*Directions:* Once the line with "forall q d, bp_view example_pool" is found in the entries below, print it and each following line exactly, stopping after the line with "eapply runs_mono; [apply fetch_page_ok;"; print nothing else.

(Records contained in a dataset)
====
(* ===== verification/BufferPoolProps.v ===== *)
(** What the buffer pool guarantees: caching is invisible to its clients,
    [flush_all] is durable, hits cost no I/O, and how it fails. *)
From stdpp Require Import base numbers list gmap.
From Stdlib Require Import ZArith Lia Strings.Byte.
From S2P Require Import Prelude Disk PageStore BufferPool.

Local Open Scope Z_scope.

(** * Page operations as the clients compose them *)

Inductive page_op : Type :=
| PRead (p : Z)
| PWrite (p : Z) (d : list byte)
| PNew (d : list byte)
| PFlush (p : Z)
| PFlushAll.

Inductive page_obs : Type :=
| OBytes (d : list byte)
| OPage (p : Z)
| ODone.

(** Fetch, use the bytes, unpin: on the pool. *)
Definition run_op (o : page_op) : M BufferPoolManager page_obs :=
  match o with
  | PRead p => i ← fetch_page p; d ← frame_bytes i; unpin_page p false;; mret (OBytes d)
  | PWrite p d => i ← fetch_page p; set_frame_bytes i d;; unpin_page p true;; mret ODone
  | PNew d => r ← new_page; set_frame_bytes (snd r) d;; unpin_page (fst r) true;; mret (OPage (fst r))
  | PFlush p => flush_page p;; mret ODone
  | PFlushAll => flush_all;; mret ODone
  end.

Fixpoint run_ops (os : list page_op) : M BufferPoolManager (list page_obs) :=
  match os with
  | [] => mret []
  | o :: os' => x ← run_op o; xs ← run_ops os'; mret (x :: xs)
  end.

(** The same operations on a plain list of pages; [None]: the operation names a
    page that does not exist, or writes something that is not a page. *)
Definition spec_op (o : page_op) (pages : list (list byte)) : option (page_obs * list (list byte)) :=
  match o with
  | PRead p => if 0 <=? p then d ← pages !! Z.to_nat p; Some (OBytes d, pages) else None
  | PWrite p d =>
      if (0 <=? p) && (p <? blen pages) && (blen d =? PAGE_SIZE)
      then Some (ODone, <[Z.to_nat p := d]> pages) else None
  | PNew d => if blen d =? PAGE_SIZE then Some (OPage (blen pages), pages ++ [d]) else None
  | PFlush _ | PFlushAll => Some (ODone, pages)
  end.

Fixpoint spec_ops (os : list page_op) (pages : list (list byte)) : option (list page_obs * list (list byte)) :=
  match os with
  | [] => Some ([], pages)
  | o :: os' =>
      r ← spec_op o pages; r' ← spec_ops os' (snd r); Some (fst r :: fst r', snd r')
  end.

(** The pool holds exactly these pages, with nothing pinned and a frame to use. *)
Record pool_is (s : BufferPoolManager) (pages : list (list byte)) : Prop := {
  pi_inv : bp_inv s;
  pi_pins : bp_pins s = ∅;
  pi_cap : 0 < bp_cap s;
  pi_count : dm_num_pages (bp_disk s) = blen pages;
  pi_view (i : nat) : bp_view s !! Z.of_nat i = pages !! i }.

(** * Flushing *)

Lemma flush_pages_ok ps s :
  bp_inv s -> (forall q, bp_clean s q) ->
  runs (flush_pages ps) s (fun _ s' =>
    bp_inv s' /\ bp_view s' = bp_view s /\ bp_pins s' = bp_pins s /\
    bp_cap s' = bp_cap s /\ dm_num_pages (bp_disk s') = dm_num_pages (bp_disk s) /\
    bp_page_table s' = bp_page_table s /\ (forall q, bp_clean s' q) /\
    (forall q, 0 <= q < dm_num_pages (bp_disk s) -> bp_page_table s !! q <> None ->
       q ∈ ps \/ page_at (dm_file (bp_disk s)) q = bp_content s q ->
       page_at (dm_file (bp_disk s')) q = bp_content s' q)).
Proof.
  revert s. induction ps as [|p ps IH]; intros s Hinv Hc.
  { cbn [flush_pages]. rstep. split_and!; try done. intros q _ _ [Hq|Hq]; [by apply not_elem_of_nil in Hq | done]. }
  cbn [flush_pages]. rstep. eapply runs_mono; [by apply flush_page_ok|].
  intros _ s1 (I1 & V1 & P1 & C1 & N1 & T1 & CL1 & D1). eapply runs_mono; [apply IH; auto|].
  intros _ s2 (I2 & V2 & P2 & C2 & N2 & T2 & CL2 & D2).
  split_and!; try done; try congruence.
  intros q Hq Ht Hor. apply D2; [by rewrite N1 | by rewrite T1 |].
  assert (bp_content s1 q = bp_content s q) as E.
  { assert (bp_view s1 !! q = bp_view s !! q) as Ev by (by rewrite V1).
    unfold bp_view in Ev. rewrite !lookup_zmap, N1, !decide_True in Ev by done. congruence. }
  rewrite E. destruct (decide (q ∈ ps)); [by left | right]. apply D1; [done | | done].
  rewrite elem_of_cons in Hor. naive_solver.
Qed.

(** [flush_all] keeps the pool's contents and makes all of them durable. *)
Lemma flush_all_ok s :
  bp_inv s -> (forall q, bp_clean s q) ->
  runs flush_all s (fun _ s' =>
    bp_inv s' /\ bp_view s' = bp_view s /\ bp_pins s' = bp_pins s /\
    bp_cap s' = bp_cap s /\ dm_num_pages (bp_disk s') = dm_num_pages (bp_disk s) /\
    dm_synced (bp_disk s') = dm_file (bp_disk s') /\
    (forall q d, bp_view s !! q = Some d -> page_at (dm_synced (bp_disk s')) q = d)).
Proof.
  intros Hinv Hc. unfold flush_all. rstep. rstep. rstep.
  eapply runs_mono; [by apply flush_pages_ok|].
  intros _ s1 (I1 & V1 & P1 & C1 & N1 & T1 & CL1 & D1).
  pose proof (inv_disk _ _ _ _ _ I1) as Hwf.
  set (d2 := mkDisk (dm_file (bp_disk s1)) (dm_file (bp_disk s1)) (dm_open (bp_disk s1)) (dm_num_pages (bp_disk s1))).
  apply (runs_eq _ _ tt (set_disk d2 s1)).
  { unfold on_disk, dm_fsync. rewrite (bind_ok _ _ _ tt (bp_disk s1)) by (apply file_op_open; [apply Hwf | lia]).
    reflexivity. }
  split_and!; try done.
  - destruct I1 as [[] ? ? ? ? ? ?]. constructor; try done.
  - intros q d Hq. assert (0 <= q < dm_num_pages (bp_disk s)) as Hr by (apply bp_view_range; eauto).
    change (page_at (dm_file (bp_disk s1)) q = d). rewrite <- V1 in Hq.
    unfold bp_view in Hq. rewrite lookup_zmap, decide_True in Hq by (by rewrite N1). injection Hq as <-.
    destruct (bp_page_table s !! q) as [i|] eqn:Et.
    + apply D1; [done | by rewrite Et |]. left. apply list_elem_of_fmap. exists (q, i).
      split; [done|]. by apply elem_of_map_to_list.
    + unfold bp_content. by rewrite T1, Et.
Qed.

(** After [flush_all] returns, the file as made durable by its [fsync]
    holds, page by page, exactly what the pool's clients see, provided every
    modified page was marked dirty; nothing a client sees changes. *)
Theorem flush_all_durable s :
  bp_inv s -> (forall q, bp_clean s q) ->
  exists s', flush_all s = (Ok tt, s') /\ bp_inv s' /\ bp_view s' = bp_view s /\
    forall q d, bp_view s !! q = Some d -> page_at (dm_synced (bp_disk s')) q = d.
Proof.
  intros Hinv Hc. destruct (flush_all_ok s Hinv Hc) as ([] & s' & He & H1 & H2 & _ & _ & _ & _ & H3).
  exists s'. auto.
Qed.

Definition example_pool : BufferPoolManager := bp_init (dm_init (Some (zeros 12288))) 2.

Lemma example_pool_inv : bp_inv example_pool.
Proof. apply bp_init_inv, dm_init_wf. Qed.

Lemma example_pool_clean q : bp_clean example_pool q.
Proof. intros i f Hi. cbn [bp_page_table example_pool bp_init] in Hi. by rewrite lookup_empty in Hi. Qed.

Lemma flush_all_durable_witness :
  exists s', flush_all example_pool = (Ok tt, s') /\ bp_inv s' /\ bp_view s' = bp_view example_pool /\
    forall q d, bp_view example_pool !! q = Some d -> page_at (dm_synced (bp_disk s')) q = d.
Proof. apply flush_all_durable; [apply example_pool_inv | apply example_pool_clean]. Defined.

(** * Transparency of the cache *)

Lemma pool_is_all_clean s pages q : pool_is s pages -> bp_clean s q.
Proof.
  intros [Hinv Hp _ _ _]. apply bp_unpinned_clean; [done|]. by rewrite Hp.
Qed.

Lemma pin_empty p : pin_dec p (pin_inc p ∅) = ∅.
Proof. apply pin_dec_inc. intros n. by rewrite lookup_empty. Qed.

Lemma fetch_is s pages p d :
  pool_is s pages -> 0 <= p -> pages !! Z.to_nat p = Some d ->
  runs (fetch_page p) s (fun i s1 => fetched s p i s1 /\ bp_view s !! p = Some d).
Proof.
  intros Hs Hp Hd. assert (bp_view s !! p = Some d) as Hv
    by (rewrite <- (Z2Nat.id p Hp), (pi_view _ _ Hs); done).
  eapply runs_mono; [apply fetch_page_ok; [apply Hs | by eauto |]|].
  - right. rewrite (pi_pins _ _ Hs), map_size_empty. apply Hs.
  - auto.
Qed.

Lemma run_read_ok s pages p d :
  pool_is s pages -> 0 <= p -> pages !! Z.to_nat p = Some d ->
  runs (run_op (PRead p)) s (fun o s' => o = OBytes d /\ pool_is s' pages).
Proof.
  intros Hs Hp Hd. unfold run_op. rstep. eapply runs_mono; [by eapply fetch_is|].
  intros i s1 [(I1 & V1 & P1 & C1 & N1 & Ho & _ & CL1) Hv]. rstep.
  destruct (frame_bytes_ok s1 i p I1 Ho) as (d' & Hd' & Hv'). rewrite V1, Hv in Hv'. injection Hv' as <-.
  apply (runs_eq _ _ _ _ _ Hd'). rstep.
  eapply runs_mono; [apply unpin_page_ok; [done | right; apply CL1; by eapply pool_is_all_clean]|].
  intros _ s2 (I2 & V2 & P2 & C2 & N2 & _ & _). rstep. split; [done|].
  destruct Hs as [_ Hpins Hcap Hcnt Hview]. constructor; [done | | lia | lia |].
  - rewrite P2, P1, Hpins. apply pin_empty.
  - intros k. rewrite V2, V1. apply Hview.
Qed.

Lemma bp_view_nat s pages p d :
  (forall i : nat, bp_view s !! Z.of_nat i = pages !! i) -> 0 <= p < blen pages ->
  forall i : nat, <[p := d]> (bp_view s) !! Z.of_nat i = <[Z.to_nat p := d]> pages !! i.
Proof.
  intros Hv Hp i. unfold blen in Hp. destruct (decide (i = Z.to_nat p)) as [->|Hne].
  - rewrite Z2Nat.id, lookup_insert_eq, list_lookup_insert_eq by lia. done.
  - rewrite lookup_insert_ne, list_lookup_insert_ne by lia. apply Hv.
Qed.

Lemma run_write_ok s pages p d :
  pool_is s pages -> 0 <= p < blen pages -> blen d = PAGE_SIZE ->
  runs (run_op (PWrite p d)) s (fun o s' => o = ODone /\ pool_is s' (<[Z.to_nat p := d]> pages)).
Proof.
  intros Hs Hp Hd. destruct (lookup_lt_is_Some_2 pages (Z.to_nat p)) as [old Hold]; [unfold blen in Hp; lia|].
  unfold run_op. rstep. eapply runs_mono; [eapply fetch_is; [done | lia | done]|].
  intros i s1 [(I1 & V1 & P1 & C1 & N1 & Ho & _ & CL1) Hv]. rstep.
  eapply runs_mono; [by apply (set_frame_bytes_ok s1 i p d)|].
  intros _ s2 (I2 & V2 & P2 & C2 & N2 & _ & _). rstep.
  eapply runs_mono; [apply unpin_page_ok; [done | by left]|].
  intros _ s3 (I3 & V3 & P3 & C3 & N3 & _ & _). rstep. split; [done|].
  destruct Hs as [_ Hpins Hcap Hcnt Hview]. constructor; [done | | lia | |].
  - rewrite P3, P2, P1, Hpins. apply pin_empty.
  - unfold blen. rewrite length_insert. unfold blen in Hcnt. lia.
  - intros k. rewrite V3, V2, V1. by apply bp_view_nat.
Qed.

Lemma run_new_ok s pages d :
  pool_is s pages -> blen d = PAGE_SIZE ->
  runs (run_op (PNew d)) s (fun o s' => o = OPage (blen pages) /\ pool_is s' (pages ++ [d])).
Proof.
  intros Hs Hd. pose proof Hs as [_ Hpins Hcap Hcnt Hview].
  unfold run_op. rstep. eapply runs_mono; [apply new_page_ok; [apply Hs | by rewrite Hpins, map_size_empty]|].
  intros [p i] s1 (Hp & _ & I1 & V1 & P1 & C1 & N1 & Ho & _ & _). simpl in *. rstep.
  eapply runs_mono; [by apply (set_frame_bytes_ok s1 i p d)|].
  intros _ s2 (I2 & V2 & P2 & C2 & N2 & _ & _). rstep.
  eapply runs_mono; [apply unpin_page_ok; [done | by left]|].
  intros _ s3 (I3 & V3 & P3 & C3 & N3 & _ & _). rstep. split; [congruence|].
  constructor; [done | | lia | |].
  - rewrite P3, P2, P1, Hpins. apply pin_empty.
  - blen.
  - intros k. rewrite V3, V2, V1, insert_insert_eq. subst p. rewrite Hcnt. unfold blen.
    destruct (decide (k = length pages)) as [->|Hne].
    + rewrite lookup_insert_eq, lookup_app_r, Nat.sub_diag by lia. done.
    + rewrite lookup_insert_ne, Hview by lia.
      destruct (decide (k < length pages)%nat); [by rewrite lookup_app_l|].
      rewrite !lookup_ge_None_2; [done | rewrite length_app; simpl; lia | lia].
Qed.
====
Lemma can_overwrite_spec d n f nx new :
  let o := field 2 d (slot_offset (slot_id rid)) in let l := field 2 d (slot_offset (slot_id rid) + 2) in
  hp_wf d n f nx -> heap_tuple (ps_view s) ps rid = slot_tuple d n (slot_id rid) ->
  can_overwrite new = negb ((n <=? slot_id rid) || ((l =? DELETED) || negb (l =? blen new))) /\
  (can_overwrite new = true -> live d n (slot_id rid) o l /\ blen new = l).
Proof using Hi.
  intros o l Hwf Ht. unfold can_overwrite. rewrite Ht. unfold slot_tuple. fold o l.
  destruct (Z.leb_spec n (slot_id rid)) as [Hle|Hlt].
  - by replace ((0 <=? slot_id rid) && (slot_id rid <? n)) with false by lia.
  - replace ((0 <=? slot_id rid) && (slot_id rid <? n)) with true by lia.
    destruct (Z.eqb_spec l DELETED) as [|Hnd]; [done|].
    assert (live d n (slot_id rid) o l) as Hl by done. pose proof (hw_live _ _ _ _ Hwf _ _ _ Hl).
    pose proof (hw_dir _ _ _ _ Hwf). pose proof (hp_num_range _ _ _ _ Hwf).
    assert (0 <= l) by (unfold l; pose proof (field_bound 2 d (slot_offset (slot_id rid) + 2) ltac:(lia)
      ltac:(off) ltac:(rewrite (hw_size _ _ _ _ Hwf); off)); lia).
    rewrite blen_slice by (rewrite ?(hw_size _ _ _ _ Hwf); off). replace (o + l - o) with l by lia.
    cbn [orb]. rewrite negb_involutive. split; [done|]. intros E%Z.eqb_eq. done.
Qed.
====
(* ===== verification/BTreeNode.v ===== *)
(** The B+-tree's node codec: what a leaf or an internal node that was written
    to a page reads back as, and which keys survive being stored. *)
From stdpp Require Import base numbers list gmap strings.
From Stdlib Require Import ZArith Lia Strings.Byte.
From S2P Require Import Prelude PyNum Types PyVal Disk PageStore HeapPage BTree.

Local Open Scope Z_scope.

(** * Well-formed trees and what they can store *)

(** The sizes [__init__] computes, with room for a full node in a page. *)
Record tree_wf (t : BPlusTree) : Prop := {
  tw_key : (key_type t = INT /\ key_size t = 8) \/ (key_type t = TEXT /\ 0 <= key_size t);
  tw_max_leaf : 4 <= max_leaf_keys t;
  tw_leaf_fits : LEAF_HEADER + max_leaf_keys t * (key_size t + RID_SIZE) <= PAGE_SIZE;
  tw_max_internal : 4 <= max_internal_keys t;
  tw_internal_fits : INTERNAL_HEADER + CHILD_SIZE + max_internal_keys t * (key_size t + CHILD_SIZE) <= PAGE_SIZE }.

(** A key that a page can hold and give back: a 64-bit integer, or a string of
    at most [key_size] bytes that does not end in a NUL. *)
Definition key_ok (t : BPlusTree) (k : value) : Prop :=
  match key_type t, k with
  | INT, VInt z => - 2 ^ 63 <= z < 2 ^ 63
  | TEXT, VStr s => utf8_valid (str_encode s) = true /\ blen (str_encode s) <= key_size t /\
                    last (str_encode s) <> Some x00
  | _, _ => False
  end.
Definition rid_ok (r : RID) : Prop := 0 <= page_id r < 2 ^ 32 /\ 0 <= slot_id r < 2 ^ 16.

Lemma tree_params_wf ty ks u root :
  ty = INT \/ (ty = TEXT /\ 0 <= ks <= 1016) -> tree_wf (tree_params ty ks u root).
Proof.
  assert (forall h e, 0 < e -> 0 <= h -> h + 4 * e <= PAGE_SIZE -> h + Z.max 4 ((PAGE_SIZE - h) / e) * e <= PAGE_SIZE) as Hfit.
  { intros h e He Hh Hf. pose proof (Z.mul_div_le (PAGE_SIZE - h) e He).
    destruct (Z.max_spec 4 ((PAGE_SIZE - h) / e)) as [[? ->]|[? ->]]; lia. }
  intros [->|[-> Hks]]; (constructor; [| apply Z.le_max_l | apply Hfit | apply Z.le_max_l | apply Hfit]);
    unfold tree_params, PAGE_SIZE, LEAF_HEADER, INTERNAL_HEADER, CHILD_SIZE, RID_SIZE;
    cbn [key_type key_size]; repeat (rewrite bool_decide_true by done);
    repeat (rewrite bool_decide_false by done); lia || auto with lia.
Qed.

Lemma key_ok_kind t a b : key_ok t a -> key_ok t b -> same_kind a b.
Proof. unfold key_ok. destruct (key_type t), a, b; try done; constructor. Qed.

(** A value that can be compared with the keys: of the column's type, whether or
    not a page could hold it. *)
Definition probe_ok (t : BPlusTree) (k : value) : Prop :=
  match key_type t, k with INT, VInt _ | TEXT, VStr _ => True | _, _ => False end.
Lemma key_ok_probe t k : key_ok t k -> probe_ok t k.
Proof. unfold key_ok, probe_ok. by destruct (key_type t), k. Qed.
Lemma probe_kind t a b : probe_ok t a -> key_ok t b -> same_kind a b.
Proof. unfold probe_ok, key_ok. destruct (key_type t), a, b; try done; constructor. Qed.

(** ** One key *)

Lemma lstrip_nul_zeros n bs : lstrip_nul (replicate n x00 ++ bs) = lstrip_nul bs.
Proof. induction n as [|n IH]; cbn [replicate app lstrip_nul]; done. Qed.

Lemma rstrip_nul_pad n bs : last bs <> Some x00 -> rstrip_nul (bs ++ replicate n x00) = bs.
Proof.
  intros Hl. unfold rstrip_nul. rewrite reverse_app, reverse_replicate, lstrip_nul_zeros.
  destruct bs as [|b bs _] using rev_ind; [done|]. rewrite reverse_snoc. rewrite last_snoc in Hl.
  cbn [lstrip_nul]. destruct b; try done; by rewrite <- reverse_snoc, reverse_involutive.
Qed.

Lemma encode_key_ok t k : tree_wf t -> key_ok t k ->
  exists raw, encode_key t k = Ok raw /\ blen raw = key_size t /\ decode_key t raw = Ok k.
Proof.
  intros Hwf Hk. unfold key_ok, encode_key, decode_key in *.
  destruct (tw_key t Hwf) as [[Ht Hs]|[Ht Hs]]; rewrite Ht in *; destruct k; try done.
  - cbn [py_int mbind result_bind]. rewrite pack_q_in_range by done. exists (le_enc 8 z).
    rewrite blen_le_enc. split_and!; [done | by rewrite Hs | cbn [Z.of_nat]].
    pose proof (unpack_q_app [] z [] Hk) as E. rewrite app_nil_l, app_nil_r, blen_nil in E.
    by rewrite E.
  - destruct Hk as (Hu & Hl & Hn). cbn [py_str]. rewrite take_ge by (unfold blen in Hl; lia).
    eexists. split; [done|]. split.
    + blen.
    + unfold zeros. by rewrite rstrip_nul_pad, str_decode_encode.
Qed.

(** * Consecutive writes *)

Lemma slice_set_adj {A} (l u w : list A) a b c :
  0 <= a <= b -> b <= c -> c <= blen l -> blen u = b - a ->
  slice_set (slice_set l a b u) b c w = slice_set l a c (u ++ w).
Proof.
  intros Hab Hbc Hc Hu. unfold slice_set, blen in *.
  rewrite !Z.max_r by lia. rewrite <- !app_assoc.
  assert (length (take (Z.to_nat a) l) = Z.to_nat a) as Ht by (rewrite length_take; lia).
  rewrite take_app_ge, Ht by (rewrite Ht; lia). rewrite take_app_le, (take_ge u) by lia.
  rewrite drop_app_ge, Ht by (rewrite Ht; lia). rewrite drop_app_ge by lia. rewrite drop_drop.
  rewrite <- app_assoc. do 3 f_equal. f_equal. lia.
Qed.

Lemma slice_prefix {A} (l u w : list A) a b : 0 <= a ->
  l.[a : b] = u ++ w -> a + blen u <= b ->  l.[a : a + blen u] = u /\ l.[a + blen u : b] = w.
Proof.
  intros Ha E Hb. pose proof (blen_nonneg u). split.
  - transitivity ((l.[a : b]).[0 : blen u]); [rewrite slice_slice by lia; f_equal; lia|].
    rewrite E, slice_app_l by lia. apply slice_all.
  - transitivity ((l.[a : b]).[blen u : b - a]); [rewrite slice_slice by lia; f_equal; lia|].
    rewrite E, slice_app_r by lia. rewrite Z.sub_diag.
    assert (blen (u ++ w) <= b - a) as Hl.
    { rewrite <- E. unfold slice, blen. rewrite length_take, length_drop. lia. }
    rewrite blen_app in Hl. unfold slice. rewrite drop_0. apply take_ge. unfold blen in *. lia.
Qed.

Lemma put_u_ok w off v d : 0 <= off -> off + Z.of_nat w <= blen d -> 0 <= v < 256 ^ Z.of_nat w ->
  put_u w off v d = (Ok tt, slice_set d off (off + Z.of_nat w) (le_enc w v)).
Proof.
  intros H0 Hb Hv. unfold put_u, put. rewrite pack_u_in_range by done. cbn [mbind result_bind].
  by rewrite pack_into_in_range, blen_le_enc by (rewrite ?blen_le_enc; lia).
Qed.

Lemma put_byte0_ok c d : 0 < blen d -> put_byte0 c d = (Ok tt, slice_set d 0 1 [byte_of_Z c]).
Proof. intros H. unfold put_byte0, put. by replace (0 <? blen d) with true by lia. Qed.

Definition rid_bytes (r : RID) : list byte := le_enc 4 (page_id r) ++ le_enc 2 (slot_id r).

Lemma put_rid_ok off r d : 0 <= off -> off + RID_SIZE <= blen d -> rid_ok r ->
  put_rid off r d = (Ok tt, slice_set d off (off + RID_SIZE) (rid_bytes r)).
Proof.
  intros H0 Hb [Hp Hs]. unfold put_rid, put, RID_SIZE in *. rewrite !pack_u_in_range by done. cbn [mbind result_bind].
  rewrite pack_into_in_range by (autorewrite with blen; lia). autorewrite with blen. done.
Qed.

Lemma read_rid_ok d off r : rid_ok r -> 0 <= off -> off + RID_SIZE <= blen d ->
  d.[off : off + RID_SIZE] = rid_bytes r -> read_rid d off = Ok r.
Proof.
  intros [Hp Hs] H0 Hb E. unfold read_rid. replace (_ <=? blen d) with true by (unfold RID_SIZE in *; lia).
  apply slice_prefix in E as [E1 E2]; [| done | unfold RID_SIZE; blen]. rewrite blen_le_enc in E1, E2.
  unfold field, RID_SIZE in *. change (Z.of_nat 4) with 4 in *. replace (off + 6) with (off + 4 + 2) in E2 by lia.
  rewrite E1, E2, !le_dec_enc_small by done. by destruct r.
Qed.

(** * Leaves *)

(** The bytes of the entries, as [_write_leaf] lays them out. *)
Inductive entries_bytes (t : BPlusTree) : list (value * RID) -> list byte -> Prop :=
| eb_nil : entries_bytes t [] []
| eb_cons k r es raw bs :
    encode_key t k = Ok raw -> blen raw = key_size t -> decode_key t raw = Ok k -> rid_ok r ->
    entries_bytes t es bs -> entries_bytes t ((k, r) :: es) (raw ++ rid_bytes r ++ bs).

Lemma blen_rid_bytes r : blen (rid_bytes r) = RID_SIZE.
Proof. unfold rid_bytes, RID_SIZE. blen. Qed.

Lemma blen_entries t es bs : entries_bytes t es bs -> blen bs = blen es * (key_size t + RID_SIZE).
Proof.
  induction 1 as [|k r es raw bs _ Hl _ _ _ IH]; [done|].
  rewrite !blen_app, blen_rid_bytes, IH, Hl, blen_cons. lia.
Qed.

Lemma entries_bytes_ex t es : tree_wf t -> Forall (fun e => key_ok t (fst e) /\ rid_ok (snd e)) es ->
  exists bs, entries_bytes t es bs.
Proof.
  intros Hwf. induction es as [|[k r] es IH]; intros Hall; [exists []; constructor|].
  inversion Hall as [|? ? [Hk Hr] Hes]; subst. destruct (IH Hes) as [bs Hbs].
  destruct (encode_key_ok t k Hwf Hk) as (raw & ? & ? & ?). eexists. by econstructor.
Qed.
====
*Written solution:*
    forall q d, bp_view example_pool !! q = Some d -> page_at (dm_synced (bp_disk s')) q = d.
Proof. apply flush_all_durable; [apply example_pool_inv | apply example_pool_clean]. Defined.

(** * Transparency of the cache *)

Lemma pool_is_all_clean s pages q : pool_is s pages -> bp_clean s q.
Proof.
  intros [Hinv Hp _ _ _]. apply bp_unpinned_clean; [done|]. by rewrite Hp.
Qed.

Lemma pin_empty p : pin_dec p (pin_inc p ∅) = ∅.
Proof. apply pin_dec_inc. intros n. by rewrite lookup_empty. Qed.

Lemma fetch_is s pages p d :
  pool_is s pages -> 0 <= p -> pages !! Z.to_nat p = Some d ->
  runs (fetch_page p) s (fun i s1 => fetched s p i s1 /\ bp_view s !! p = Some d).
Proof.
  intros Hs Hp Hd. assert (bp_view s !! p = Some d) as Hv
    by (rewrite <- (Z2Nat.id p Hp), (pi_view _ _ Hs); done).
  eapply runs_mono; [apply fetch_page_ok; [apply Hs | by eauto |]|].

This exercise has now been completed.